7.2 KiB
7.2 KiB
🤖 AGENTS.md - Homelab Repository Guide
AI Agent contributor guide for Vish's homelab infrastructure repository
Agent Identity
- Nickname: Vesper
Repository Overview
This is a GitOps-managed homelab infrastructure repository containing Docker Compose configurations, documentation, and automation scripts for a comprehensive homelab setup.
Key Characteristics
- 65+ active Portainer stacks deployed via GitOps
- Multi-host architecture: Atlantis, Calypso, homelab_vm, concord_nuc, raspberry-pi-5-vish
- Production environment: Live services with 24/7 uptime requirements
- Comprehensive monitoring: Prometheus, Grafana, AlertManager stack
- Documentation-heavy: Extensive markdown documentation with cross-references
Repository Structure
homelab/
├── hosts/ # Host-specific configurations
│ ├── Atlantis/ # Primary NAS (Synology DS1821+)
│ ├── Calypso/ # Secondary NAS/compute
│ ├── homelab_vm/ # Main VM services
│ ├── concord_nuc/ # Intel NUC services
│ └── raspberry-pi-5-vish/ # Pi-based services
├── docs/ # Comprehensive documentation
│ ├── getting-started/ # Beginner guides
│ ├── infrastructure/ # Infrastructure docs
│ ├── services/ # Service documentation
│ ├── admin/ # Administrative guides
│ └── troubleshooting/ # Problem resolution
├── common/ # Shared configurations
├── scripts/ # Automation utilities
├── ansible/ # Ansible playbooks
└── archive/ # Deprecated configurations
Critical Guidelines
🚨 Production Environment
- NEVER modify production compose files without understanding impact
- Test changes in development before applying to production
- Verify GitOps compatibility - Portainer pulls from this repo
- Maintain service availability - 65+ services depend on these configs
📝 Documentation Standards
- Fix broken links when found (currently ~4 remaining)

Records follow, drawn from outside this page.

(** C9. A details view may list its fields in either nested shape: groups
    of columns of field lists, or columns of groups whose entries are one
    field or an array of fields. In both shapes the extractor returns,
    without duplicates, exactly the non-empty keys listed. Hence a view that
    lists the keys in the first shape and a view that lists the same keys
    in the second shape yield the same set of extracted keys. *)
Theorem extractFieldKeysFromView_details_shapes
    (inGroups inColumns : KnackView) :
  view_type inGroups = "details" →
  view_type inColumns = "details" →
  view_columns inGroups = None →
  view_groups inColumns = None →
  (∀ k, Some k ∈ details_group_keys (view_groups inGroups)
        ↔ Some k ∈ details_column_keys (view_columns inColumns)) →
  (∀ k, k ∈ extractFieldKeysFromView inGroups
        ↔ k ≠ "" ∧ Some k ∈ details_group_keys (view_groups inGroups))
  ∧ (∀ k, k ∈ extractFieldKeysFromView inColumns
          ↔ k ≠ "" ∧ Some k ∈ details_column_keys (view_columns inColumns))
  ∧ (∀ k, k ∈ extractFieldKeysFromView inGroups
          ↔ k ∈ extractFieldKeysFromView inColumns)
  ∧ NoDup (extractFieldKeysFromView inGroups)
  ∧ NoDup (extractFieldKeysFromView inColumns).
Proof.
  intros HtG HtC HnoC HnoG Hsame.
  rewrite !extractFieldKeysFromView_details by done.
  rewrite HnoC, HnoG.
  assert (HG : ∀ k, k ∈ add_keys (details_column_keys None)
                          (add_keys (details_group_keys (view_groups inGroups)) [])
                    ↔ k ≠ "" ∧ Some k ∈ details_group_keys (view_groups inGroups)).
  { intros k. rewrite !elem_of_add_keys. simpl.
    rewrite !elem_of_nil. naive_solver. }
  assert (HC : ∀ k, k ∈ add_keys (details_column_keys (view_columns inColumns))
                          (add_keys (details_group_keys None) [])
                    ↔ k ≠ "" ∧ Some k ∈ details_column_keys (view_columns inColumns)).
  { intros k. rewrite !elem_of_add_keys. simpl.
    rewrite !elem_of_nil. naive_solver. }
  split; [exact HG |]. split; [exact HC |]. split.
  - intros k. rewrite HG, HC, Hsame. done.
  - split; repeat apply NoDup_add_keys; apply NoDup_nil_2.
Qed.

Lemma extractFieldKeysFromView_details_shapes_witness :
  extractFieldKeysFromView Details.inGroups = ["field_1"; "field_2"]
  ∧ extractFieldKeysFromView Details.inColumns = ["field_2"; "field_1"]
  ∧ ∀ k, k ∈ extractFieldKeysFromView Details.inGroups
         ↔ k ∈ extractFieldKeysFromView Details.inColumns.
Proof.
  split; [reflexivity |]. split; [reflexivity |].
  refine (proj1 (proj2 (proj2
    (extractFieldKeysFromView_details_shapes
       Details.inGroups Details.inColumns
       eq_refl eq_refl eq_refl eq_refl _)))).
  intros k.
  change (details_group_keys (view_groups Details.inGroups))
    with [Some "field_1"; Some "field_2"; Some "field_1"; Some ""].
  change (details_column_keys (view_columns Details.inColumns))
    with [Some "field_2"; Some "field_1"; Some ""; None; Some "field_1"].
  rewrite !elem_of_cons, !elem_of_nil.
  split; intros H; repeat destruct H as [H | H]; try done; auto 10.
Defined.

(** ** Required lists *)

Lemma forEach_invariant {A S} (P : S → Prop) (l : list A)
    (body : A → S → S) (s : S) :
  P s → (∀ x acc, x ∈ l → P acc → P (body x acc)) → P (forEach l body s).
Proof.
  revert s. unfold forEach.
  induction l as [| x l IH]; intros s Hs Hbody; simpl; [done |].
  apply IH.
  - apply Hbody; [apply elem_of_cons; by left | done].
  - intros y acc Hy. apply Hbody, elem_of_cons. by right.
Qed.

Lemma drop_empty_required_ok (s : SchemaObject) :
  required_ok (drop_empty_required s).
Proof.
  unfold required_ok, drop_empty_required.
  destruct (s_required s) as [[| k req] |] eqn:Hreq; simpl;
    by rewrite ?Hreq.
Qed.

Lemma objectToSchema_required_ok (obj : KnackObject) :
  required_ok (objectToSchema obj).2.
Proof. apply drop_empty_required_ok. Qed.

Lemma generateViewSchema_required_ok (view : KnackView) (scene : KnackScene)
    (schema : KnackSchema) (s : SchemaObject) :
  generateViewSchema view scene schema = Some s → required_ok s.
Proof.
  unfold generateViewSchema. intros Hgen.
  repeat case_match; try done.
  injection Hgen as <-. apply drop_empty_required_ok.
Qed.

Lemma generateComponents_from_object (schema : KnackSchema)
    (name : string) (s : SchemaObject) :
  generateComponents schema !! name = Some s →
  ∃ obj, obj ∈ app_objects (application schema)
         ∧ objectToSchema obj = (name, s).
Proof.
  unfold generateComponents.
  apply (forEach_invariant
    (fun m : gmap string SchemaObject =>
       m !! name = Some s →
       ∃ obj, obj ∈ app_objects (application schema)
              ∧ objectToSchema obj = (name, s))).
  - by rewrite lookup_empty.
  - intros obj acc Hin IH. cbv zeta. rewrite lookup_insert.
    case_decide as Hname; [| exact IH].
    intros Heq. exists obj. split; [done |].
    rewrite (surjective_pairing (objectToSchema obj)).
    f_equal; [exact Hname | by injection Heq].
Qed.

Lemma generateViewComponents_from_view (schema : KnackSchema)
    (name : string) (s : SchemaObject) :
  generateViewComponents schema !! name = Some s →
  ∃ scene view,
    scene ∈ app_scenes (application schema)
    ∧ view ∈ scene_views scene
    ∧ Js.truthy_opt (source_object_of view) = true
    ∧ name = "view_" +:+ scene_slug scene +:+ "_" +:+ view_key view
    ∧ generateViewSchema view scene schema = Some s.
Proof.
  unfold generateViewComponents.
  set (P := fun m : gmap string SchemaObject =>
    m !! name = Some s →
    ∃ scene view,
      scene ∈ app_scenes (application schema)
      ∧ view ∈ scene_views scene
      ∧ Js.truthy_opt (source_object_of view) = true
      ∧ name = "view_" +:+ scene_slug scene +:+ "_" +:+ view_key view
      ∧ generateViewSchema view scene schema = Some s).
  apply (forEach_invariant P).
  - unfold P. by rewrite lookup_empty.
  - intros scene acc Hscene Hacc.
    apply (forEach_invariant P); [done |].
    intros view acc' Hview Hacc'.
    destruct (Js.truthy_opt (source_object_of view)) eqn:Hsrc; simpl;
      [| done].
    destruct (generateViewSchema view scene schema) as [viewSchema |] eqn:Hgen;
      [| done].
    unfold P. rewrite lookup_insert. case_decide as Hname; [| exact Hacc'].
    intros [= <-]. exists scene, view. done.
Qed.

Lemma mapFieldTypeToSchema_no_required (field : KnackField) :
  s_required (mapFieldTypeToSchema field) = None.
Proof.
  unfold mapFieldTypeToSchema, when. repeat case_match; reflexivity.
Qed.

(** C10. No generated schema carries an empty [required] array: the schema
    of every object, the schema of every view for which one is generated,
    and hence every entry of the two component maps and of the [schemas]
    of the output document, has a non-empty [required] list or no
    [required] key; the schemas of their properties carry no [required]
    key. *)
Theorem required_never_empty (schema : KnackSchema) :
  (∀ field, s_required (mapFieldTypeToSchema field) = None)
  ∧ (∀ obj, required_ok (objectToSchema obj).2)
  ∧ (∀ view scene s,
       generateViewSchema view scene schema = Some s → required_ok s)
  ∧ (∀ name s, generateComponents schema !! name = Some s → required_ok s)
  ∧ (∀ name s,
       generateViewComponents schema !! name = Some s → required_ok s)
  ∧ (∀ name s, documentSchemas schema !! name = Some s → required_ok s).
Proof.
  assert (Hobj : ∀ name s,
            generateComponents schema !! name = Some s → required_ok s).
  { intros name s Hs.
    apply generateComponents_from_object in Hs as (obj & _ & Heq).
    pose proof (objectToSchema_required_ok obj) as Hok.
    by rewrite Heq in Hok. }
  assert (Hview : ∀ name s,
            generateViewComponents schema !! name = Some s → required_ok s).
  { intros name s Hs.
    apply generateViewComponents_from_view in Hs
      as (scene & view & _ & _ & _ & _ & Hgen).
    by eapply generateViewSchema_required_ok. }
  split; [apply mapFieldTypeToSchema_no_required |].
  split; [apply objectToSchema_required_ok |].
  split; [intros *; apply generateViewSchema_required_ok |].
  split; [exact Hobj |]. split; [exact Hview |].
  intros name s. unfold documentSchemas, assign.
  rewrite !lookup_union_Some_raw, lookup_empty.
  intros [Hpage | [_ [Hv | [_ [Ho | [_ ?]]]]]]; [| by eauto | by eauto | done].
  unfold generatePaginationResponseSchemas in Hpage.
  apply lookup_insert_Some in Hpage as [[_ <-] | [_ Hpage]]; [done |].
  apply lookup_singleton_Some in Hpage as [_ <-]. done.
Qed.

- Update cross-references when moving/renaming files
- Maintain INDEX.md as the central navigation hub
- Use relative paths for internal documentation links
🔧 GitOps Workflow
- All changes go through Git - Portainer auto-deploys from main branch
- Preserve file paths - Stacks reference specific file locations
- Test deployments before pushing to main
- Monitor stack health after changes
Common Tasks
Adding New Services
- Choose appropriate host based on resource requirements
- Create docker-compose.yml in host directory
- Add documentation in
docs/services/individual/ - Update service inventory in
docs/services/ - Test deployment via Portainer
- Monitor service health
Documentation Updates
- Check for broken links using link checker scripts
- Update INDEX.md if adding new major sections
- Maintain consistent formatting with existing docs
- Test all cross-references after changes
Infrastructure Changes
- Document changes in appropriate infrastructure docs
- Update monitoring if adding new hosts/services
- Verify backup coverage for new systems
- Update network documentation if needed
Service Categories
Core Infrastructure
- Monitoring: Prometheus, Grafana, AlertManager
- Networking: Nginx Proxy Manager, Pi-hole, WireGuard
- Storage: Syncthing, Seafile, backup services
- Authentication: Authentik SSO
Media & Entertainment
- Streaming: Plex, Jellyfin
- Management: Arr suite (Sonarr, Radarr, etc.)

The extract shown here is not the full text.